(Collected data)
━━━━━━━━━━━━━━━━━━━━━━━━━━━━━━

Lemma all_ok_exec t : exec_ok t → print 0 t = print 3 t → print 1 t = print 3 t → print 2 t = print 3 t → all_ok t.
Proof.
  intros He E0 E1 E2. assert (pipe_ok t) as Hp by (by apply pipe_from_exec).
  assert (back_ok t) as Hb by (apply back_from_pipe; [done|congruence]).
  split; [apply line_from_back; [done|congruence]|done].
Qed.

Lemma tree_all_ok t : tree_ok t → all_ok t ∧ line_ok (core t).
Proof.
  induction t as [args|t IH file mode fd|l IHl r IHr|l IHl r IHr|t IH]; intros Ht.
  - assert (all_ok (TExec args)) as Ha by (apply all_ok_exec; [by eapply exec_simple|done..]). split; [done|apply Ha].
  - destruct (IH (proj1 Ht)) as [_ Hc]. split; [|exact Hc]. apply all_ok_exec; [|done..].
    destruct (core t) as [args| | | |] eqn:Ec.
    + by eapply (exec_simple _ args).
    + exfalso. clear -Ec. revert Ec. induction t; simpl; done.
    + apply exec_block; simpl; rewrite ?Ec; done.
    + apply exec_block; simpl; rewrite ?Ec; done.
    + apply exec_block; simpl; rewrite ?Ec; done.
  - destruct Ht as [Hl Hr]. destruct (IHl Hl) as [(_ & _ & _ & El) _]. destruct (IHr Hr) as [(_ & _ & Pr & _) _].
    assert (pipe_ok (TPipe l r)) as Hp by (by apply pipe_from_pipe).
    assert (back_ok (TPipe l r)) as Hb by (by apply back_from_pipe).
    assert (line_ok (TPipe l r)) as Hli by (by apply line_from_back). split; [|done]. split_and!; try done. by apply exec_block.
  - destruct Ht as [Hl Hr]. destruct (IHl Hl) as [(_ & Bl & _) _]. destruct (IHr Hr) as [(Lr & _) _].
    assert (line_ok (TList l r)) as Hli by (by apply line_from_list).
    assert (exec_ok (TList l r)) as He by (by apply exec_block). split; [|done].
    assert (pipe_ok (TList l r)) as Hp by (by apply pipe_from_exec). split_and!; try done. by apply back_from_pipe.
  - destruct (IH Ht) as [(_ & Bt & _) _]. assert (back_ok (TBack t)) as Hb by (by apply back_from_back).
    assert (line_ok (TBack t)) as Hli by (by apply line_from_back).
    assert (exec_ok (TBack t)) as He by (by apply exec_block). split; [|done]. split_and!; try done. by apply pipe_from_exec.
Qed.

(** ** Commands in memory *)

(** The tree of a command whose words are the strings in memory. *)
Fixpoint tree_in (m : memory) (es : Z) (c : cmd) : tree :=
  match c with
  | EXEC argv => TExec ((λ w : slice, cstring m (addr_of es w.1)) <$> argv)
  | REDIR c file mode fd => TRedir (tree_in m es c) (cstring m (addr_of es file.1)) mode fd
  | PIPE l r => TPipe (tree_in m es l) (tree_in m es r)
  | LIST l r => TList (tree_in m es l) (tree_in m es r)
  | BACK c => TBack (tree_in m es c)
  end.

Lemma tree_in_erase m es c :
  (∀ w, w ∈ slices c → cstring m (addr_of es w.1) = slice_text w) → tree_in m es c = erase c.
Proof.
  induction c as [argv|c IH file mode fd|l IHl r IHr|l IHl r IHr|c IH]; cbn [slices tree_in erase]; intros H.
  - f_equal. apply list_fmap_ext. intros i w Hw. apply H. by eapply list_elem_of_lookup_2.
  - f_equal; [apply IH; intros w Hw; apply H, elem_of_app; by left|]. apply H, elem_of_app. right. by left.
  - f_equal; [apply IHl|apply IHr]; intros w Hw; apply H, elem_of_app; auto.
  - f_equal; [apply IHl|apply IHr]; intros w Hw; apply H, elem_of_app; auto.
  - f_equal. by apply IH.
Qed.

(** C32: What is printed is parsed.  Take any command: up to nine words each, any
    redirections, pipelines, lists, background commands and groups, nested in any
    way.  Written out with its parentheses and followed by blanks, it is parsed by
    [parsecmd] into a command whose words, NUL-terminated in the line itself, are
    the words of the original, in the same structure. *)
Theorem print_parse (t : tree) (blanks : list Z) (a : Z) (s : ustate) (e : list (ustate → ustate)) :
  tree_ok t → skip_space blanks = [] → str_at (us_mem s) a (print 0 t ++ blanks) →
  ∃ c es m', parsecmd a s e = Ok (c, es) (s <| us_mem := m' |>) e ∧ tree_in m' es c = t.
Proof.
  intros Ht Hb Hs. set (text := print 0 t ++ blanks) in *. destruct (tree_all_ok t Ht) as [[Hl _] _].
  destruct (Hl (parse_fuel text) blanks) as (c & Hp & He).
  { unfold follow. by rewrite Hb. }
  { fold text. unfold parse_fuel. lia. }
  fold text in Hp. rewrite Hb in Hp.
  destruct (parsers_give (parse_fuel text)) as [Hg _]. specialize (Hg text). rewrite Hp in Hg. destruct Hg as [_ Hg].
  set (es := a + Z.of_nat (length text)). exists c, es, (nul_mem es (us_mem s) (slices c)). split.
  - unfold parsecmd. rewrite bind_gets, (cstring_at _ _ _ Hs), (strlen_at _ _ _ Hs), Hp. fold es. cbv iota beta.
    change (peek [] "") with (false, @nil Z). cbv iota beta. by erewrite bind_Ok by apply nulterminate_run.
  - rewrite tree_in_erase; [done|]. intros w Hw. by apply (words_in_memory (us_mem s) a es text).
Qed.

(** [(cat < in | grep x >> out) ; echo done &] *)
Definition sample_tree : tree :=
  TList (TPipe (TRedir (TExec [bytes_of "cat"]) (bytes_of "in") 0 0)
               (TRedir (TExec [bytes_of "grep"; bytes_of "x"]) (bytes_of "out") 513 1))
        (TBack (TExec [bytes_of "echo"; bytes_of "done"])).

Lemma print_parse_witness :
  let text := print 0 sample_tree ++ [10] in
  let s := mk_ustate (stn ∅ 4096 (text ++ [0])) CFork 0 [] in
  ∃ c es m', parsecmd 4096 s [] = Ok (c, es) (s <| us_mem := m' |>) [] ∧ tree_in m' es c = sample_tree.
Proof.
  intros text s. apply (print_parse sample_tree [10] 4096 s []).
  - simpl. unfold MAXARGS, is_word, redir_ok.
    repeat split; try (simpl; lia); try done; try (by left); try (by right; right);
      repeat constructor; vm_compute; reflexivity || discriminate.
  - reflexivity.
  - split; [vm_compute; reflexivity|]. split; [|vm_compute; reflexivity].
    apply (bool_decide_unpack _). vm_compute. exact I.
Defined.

━━━━━━━━━━━━━━━━━━━━━━━━━━━━━━

Problem details -
Check each line above for "TBack" and return the ones that have it.

Result of this exercise -
  - destruct (IH Ht) as [(_ & Bt & _) _]. assert (back_ok (TBack t)) as Hb by (by apply back_from_back).
    assert (line_ok (TBack t)) as Hli by (by apply line_from_back).
    assert (exec_ok (TBack t)) as He by (by apply exec_block). split; [|done]. split_and!; try done. by apply pipe_from_exec.
  | BACK c => TBack (tree_in m es c)
        (TBack (TExec [bytes_of "echo"; bytes_of "done"])).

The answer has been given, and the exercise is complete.